Word by word, gesture by gesture, chant by chant, we followed the dismal but dramatic tale from its air of glory and freedom into the darker shadows of dread which Teiresias foretold. Moods of king and queen, of the old men who stood by the temple, of the priest and the shepherd changed slowly and steadily from scoffing to belief, from belief to alarm, from alarm to fear, from fear to resistance, from resistance to submission, from submission to final reparation. Woven into the shudderings of the old men, witnesses of death and grewsome penalties, were the musical whisperings, to keep our minds upon the unseen spirits of the vengeful gods who were directing the grim tragedy until all the sobs that men and women could give were ended, until the last dreg of a tear remained, and until only the merest whisper of a cry could sound in the chambers of a suffering heart!
We went into the night, from it, feeling that our hearts had been smitten heavy blows, that our life had fastened itself to leaden anchors. The terrible reality, the magnificence of Fate, the classic splendor of sufferings in epic girth had been staged before us.
Teiresias’ words hung in the air, everywhere, even under the dark sky outside:
“O miserable reproach! which shall soon
Thunder forth on thee!”
Chapter XXXVIII. How
Ellis, the Captain, Taught me the
Spirit of Contest. I Turn Pamphleteer
on Behalf of Scholarship.
But Find from Garvin that
Scholarship and Education may be
Separate Matters. Account of a
Truly Classic Event, which Makes
the Students Study Color Schemes
and Gives us a Chance to Appear
in Gowns
ONE afternoon I was sitting on the senior fence, watching two fraternity teams wage a contest in baseball, when I saw Ellis, the football captain approaching, with his finger upraised to draw my attention.

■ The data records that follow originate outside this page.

(** * garak/generators/ggml.py: the GgmlGenerator adapter

    A shallow embedding of [GgmlGenerator] (construction-time validation,
    [command_params], and [_call_model]) together with the few pieces of the
    Python runtime it relies on: [str] values as sequences of code points,
    [bytes.decode("utf-8")], [str.lstrip], [str()] on the attribute values,
    and [re.sub("^" + re.escape(p), "", s)]. *)

From Stdlib Require Import ZArith NArith Bool List String Ascii Lia.
From Stdlib Require Import DecimalString Floats.
From Stdlib.Strings Require Import Byte.
Import ListNotations.

Set Warnings "-inexact-float".
Set Implicit Arguments.

(* ===================================================================== *)
(** ** Python values: [str], [bytes], [None], numbers *)
(* ===================================================================== *)

Module Py.

(** A Python [str] is a sequence of Unicode code points. *)
Definition str := list N.

(** A Python [bytes] object. *)
Definition bytes := list byte.

(** An ASCII literal of the source, as a [str]. *)
Definition lit (s : string) : str :=
  map N_of_ascii (list_ascii_of_string s).

(** The ASCII text [s] as the [bytes] a process would write. *)
Definition blit (s : string) : bytes := list_byte_of_string s.

Definition str_eqb (a b : str) : bool :=
  if list_eq_dec N.eq_dec a b then true else false.

(** *** [bytes.decode("utf-8")]

    The strict decoder: shortest-form sequences only, no surrogates,
    nothing above U+10FFFF, no truncated sequence. [None] stands for the
    decoder raising [UnicodeDecodeError]. *)

Definition is_cont (c : N) : bool := ((0x80 <=? c) && (c <=? 0xBF))%N.

Definition in_range (lo hi c : N) : bool := ((lo <=? c) && (c <=? hi))%N.

(** Allowed range of the second byte, by lead byte (three-byte forms). *)
Definition second3_ok (c0 c1 : N) : bool :=
  if (c0 =? 0xE0)%N then in_range 0xA0 0xBF c1
  else if (c0 =? 0xED)%N then in_range 0x80 0x9F c1
  else is_cont c1.

(** Allowed range of the second byte, by lead byte (four-byte forms). *)
Definition second4_ok (c0 c1 : N) : bool :=
  if (c0 =? 0xF0)%N then in_range 0x90 0xBF c1
  else if (c0 =? 0xF4)%N then in_range 0x80 0x8F c1
  else is_cont c1.

Definition cons_cp (c : N) (r : option str) : option str :=
  match r with Some s => Some (c :: s) | None => None end.

Fixpoint decode_utf8 (bs : bytes) : option str :=
  match bs with
  | [] => Some []
  | b0 :: t0 =>
    let c0 := Byte.to_N b0 in
    if (c0 <? 0x80)%N then cons_cp c0 (decode_utf8 t0)
    else if (c0 <? 0xC2)%N then None
    else if (c0 <? 0xE0)%N then
      match t0 with
      | b1 :: t1 =>
        let c1 := Byte.to_N b1 in
        if is_cont c1
        then cons_cp ((c0 - 0xC0) * 0x40 + (c1 - 0x80))%N (decode_utf8 t1)
        else None
      | _ => None
      end
    else if (c0 <? 0xF0)%N then
      match t0 with
      | b1 :: b2 :: t2 =>
        let c1 := Byte.to_N b1 in
        let c2 := Byte.to_N b2 in
        if second3_ok c0 c1 && is_cont c2
        then cons_cp ((c0 - 0xE0) * 0x1000 + (c1 - 0x80) * 0x40
                      + (c2 - 0x80))%N (decode_utf8 t2)
        else None
      | _ => None
      end
    else if (c0 <? 0xF5)%N then
      match t0 with
      | b1 :: b2 :: b3 :: t3 =>
        let c1 := Byte.to_N b1 in
        let c2 := Byte.to_N b2 in
        let c3 := Byte.to_N b3 in
        if second4_ok c0 c1 && is_cont c2 && is_cont c3
        then cons_cp ((c0 - 0xF0) * 0x40000 + (c1 - 0x80) * 0x1000
                      + (c2 - 0x80) * 0x40 + (c3 - 0x80))%N (decode_utf8 t3)
        else None
      | _ => None
      end
    else None
  end.

(** *** [str.lstrip()]

    With no argument [lstrip] removes the leading characters for which
    [str.isspace] holds: the code points of bidirectional class WS, B or S
    and of category Zs. *)

Definition isspace (c : N) : bool :=
  in_range 0x09 0x0D c || in_range 0x1C 0x20 c
  || (c =? 0x85)%N || (c =? 0xA0)%N || (c =? 0x1680)%N
  || in_range 0x2000 0x200A c || (c =? 0x2028)%N || (c =? 0x2029)%N
  || (c =? 0x202F)%N || (c =? 0x205F)%N || (c =? 0x3000)%N.

Fixpoint lstrip (s : str) : str :=
  match s with
  | c :: t => if isspace c then lstrip t else s
  | [] => []
  end.

(** *** [re.sub("^" + re.escape(p), "", s)]

    [re.escape] makes the pattern match [p] literally and [^] (no
    MULTILINE flag) anchors it at offset 0, so the substitution has at
    most one match: the occurrence of [p] at the start of [s]. [strip_at]
    returns what is left of [s] after a leading [p], when there is one. *)

Fixpoint strip_at (p s : str) : option str :=
  match p, s with
  | [], _ => Some s
  | a :: p', b :: s' => if (a =? b)%N then strip_at p' s' else None
  | _ :: _, [] => None
  end.

Definition re_sub_anchored_escape (p s : str) : str :=
  match strip_at p s with
  | Some rest => rest
  | None => s
  end.

(** *** Attribute values and [str(value)] *)

Inductive value :=
| VNone
| VStr (s : str)
| VInt (z : Z)
| VFloat (f : float).

Definition is_None (v : value) : bool :=
  match v with VNone => true | _ => false end.

Definition str_of_int (z : Z) : str :=
  lit (NilZero.string_of_int (Z.to_int z)).

End Py.

Import Py.

(* ===================================================================== *)
(** ** Exceptions, observable effects, and the effect monad *)
(* ===================================================================== *)

(** The exception classes the module raises or catches. All of them derive
    from [Exception]. *)
Inductive exn :=
| RuntimeError (msg : str)
| FileNotFoundError (msg : str)
| CalledProcessError (returncode : Z) (cmd : list str) (out err : bytes)
| UnicodeDecodeError (input : bytes)
| OSError (msg : str)
| ValueError (msg : str).

Definition is_CalledProcessError (e : exn) : bool :=
  match e with CalledProcessError _ _ _ _ => true | _ => false end.

(** What the module does to the outside world, in order. *)
Inductive event :=
| Getenv (var : str)                       (* os.getenv(var) *)
| IsFile (path : str)                      (* os.path.isfile(path) *)
| Open (path : str)                        (* open(path, 'rb') *)
| Read (requested : nat) (got : bytes)     (* file.read(requested) *)
| Close (path : str)                       (* leaving the with block *)
| Spawn (cmd : list str) (check : bool)    (* subprocess.run(cmd, ...) *)
| Print (text : str)                       (* print(text) *)
| PrintCommand (cmd : list str)            (* print("GGML invoked with", cmd) *)
| LogError (text : str)                    (* logging.error(text) *)
| LogErrorExn (e : exn).                   (* logging.error(err) *)

(** The constructor's first step: reading the environment variable. *)
Definition asked_env : event := Getenv (lit "GGML_MAIN_PATH").

Definition is_Spawn (ev : event) : bool :=
  match ev with Spawn _ _ => true | _ => false end.

Definition is_Read (ev : event) : bool :=
  match ev with Read _ _ => true | _ => false end.

Definition is_log (ev : event) : bool :=
  match ev with LogError _ | LogErrorExn _ => true | _ => false end.

(** Computations over a state [St] that either return or raise; the state
    reached when an exception is raised is kept, as Python keeps the
    mutations made before a [raise]. *)
Section Effects.
Variable St : Type.

Definition M (A : Type) : Type := St -> (exn + A) * St.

Ellis was an impressive fellow with his towering shoulders, oak-like limbs, and ruddy cheeks. In his flannels, tan oxfords, and varsity cap he spelled in large capitals, “Exercise.” For Ellis was known preëminently, in the athletic world, as one of the year’s gods who sit on the pinnacle of Olympus, the revered of freshmen, the applauded of sophomores, and the envied of fellow seniors. By the newspapers he was heralded as the best player of football in his position in all America. His name, through the years of his playing, when he appeared with nose guard and canvas suit, had been on the lips of admiring multitudes. His photographs, showing him catching a football, or in pose for a scramble, had been spread on many city papers that year.
In the college, more than in the outside world, Ellis’ fame had won the highest respect. He was the marked man: marked for friendships, for class honors, and for the respect of the faculty. A freshman, given the merest smile or word by Ellis, immediately ran to his room and wrote a burning letter about it to his mother or his sister. The fraternities and senior societies had vied with one another to secure him for a comrade. He was the college “boss” in a good sense, for if a group of excited students broke the public peace, by an unruly demonstration before the town jail, where one of the students had been immolated for throwing a snowball at the village justice, it was Ellis who jumped on a flour barrel, which he had ordered brought from the back door of a nearby grocery, and at a word, commanded the incipient riot to break up; which it did without a murmur.
“Take a walk, Priddy?” asked Ellis, as he drew near.